5 Live's interactive editor Brett Spencer introduced the trials that started with the Simon Mayo show earlier this month.
Guy Strelitz looks at some of the technical detail on the BBC Radio Labs blog.
This week's Ariel, the BBC's staff newspaper, sent their reporter Adam Bambury behind the scenes to have a look. This is what he found.
Nick Reynolds is editor, Social Media, Central Editorial Team, BBC Online.
A man sits hunched over a mixing desk, deftly cutting between camera feeds of people talking - a scene that occurs in many a BBC television studio. The difference here is that this man is deep in the bowels of 5 Live. Welcome to the future of radio.

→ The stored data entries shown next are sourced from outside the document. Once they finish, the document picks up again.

(* ===== verification/StableSort.v ===== *)
(** * SymMerge and the stable sort of [slices]

    Block exchanges ([swapRangeCmpFunc], [rotateCmpFunc]) as list equations,
    the in-place merge [symMergeCmpFunc] and the bottom-up [stableCmpFunc]. *)

From S2P Require Import Prelude.
From S2P Require Import Slice.
From S2P Require Import Bits.
From S2P Require Import Pdqsort.
From S2P Require Import SortOrder.
From S2P Require Import SimpleSorts.
From S2P Require Import Quicksort.

Section Rotate.
Context {E : Type}.
Implicit Types (l p u v : list E) (s m e i j k a b n : Z).

(** [l] with the adjacent blocks [l[s:m]] and [l[m:e]] exchanged. *)
Definition rotated s m e l : list E :=
  take (Z.to_nat s) l ++ sub m e l ++ sub s m l ++ drop (Z.to_nat e) l.

Lemma zlen_take i l : 0 <= i <= zlen l -> zlen (take (Z.to_nat i) l) = i.
Proof. unfold zlen. rewrite length_take. lia. Qed.
Lemma zlen_sub a b l : 0 <= a <= b -> b <= zlen l -> zlen (sub a b l) = b - a.
Proof. unfold zlen, sub. rewrite length_take, length_drop. lia. Qed.

Lemma at_take l n k : k < n -> at_ (take (Z.to_nat n) l) k = at_ l k.
Proof.
  intros Hk. unfold at_. destruct (Z.leb_spec 0 k); [|done]. apply lookup_take_lt. lia.
Qed.
Lemma at_drop l n k : 0 <= n -> 0 <= k -> at_ (drop (Z.to_nat n) l) k = at_ l (n + k).
Proof.
  intros Hn Hk. rewrite !at_lookup by lia. rewrite lookup_drop. f_equal. lia.
Qed.
Lemma at_sub l a b k : 0 <= a -> 0 <= k < b - a -> at_ (sub a b l) k = at_ l (a + k).
Proof.
  intros Ha Hk. unfold sub. rewrite <- Z2Nat.inj_sub by lia. rewrite at_take by lia.
  by apply at_drop; lia.
Qed.

Lemma blocks_split s m e l :
  0 <= s <= m -> m <= e ->
  l = take (Z.to_nat s) l ++ sub s m l ++ sub m e l ++ drop (Z.to_nat e) l.
Proof.
  intros Hs He. unfold sub. rewrite <- (take_drop (Z.to_nat s) l) at 1. f_equal.
  rewrite <- (take_drop (Z.to_nat m - Z.to_nat s) (drop (Z.to_nat s) l)) at 1. f_equal.
  rewrite drop_drop. replace (Z.to_nat s + (Z.to_nat m - Z.to_nat s))%nat with (Z.to_nat m) by lia.
  rewrite <- (take_drop (Z.to_nat e - Z.to_nat m) (drop (Z.to_nat m) l)) at 1. f_equal.
  rewrite drop_drop. f_equal. lia.
Qed.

One of many possible futures, admittedly, but a future that's been receiving a lot of praise from listeners turned viewers of the Simon Mayo show, the first programme on the receiving end of the second phase of FM&T and A&M interactive's latest visual radio trial. Just don't call it tv for radio.
'This is visualisation of radio,' clarifies Brett Spencer, interactive editor for 5 Live. 'We're not making television, but we are adding more visuals to the radio programme, perhaps to attract a younger audience that may want to consume things in a more multimedia environment.'
You can see the results online, via a shiny new 'visualisation console' that listeners can access via the 5 Live site (see box). What is attracting the most attention, however, is the console's 'studio cam', which utilises the four video cameras already built into the 5 Live studio.
Far from a bog standard webcam, this is a high quality streaming video feed that displays radio as it happens. The visuals are mixed live to capture the action, while another member of the interactive team sources images for news stories and studio guests. 5 Live has filmed radio before, as has Radio 4 with its recent 'Today TV' experiments, but this is the first time it has been done in this way through the new console.
On the first day of the trial, which began at the start of this month, a holding card was displayed during any non-Mayo items, such as news, traffic and toilet breaks. A raft of complaints ensued, and now proceedings within the studio are revealed in all their mundane glory.
The addition is not without its challenges, like needing to get visual clearance from all guests (no-one has refused so far), but judging from incoming messages during the show - ranging from 'what a babe' newsreader Justine Greene is to the scruffiness of the crew - listeners evidently relish the opportunity to take a peek behind the scenes.
Presenter Simon Mayo agrees: 'The audience seem to like it - I take no notice of it at all. I've had to start wearing make-up which is a bit strange, but I haven't started playing to the camera yet.' "
The Simon Mayo show will be visualised until June 19, when the trial switches to Chris Moyles (R1, Monday-Friday), Switch (R1, Sunday), Material World (R4, Thursday), and The Hub (6 Music, selected sessions) until the end of June, when the technology goes before the BBC Trust.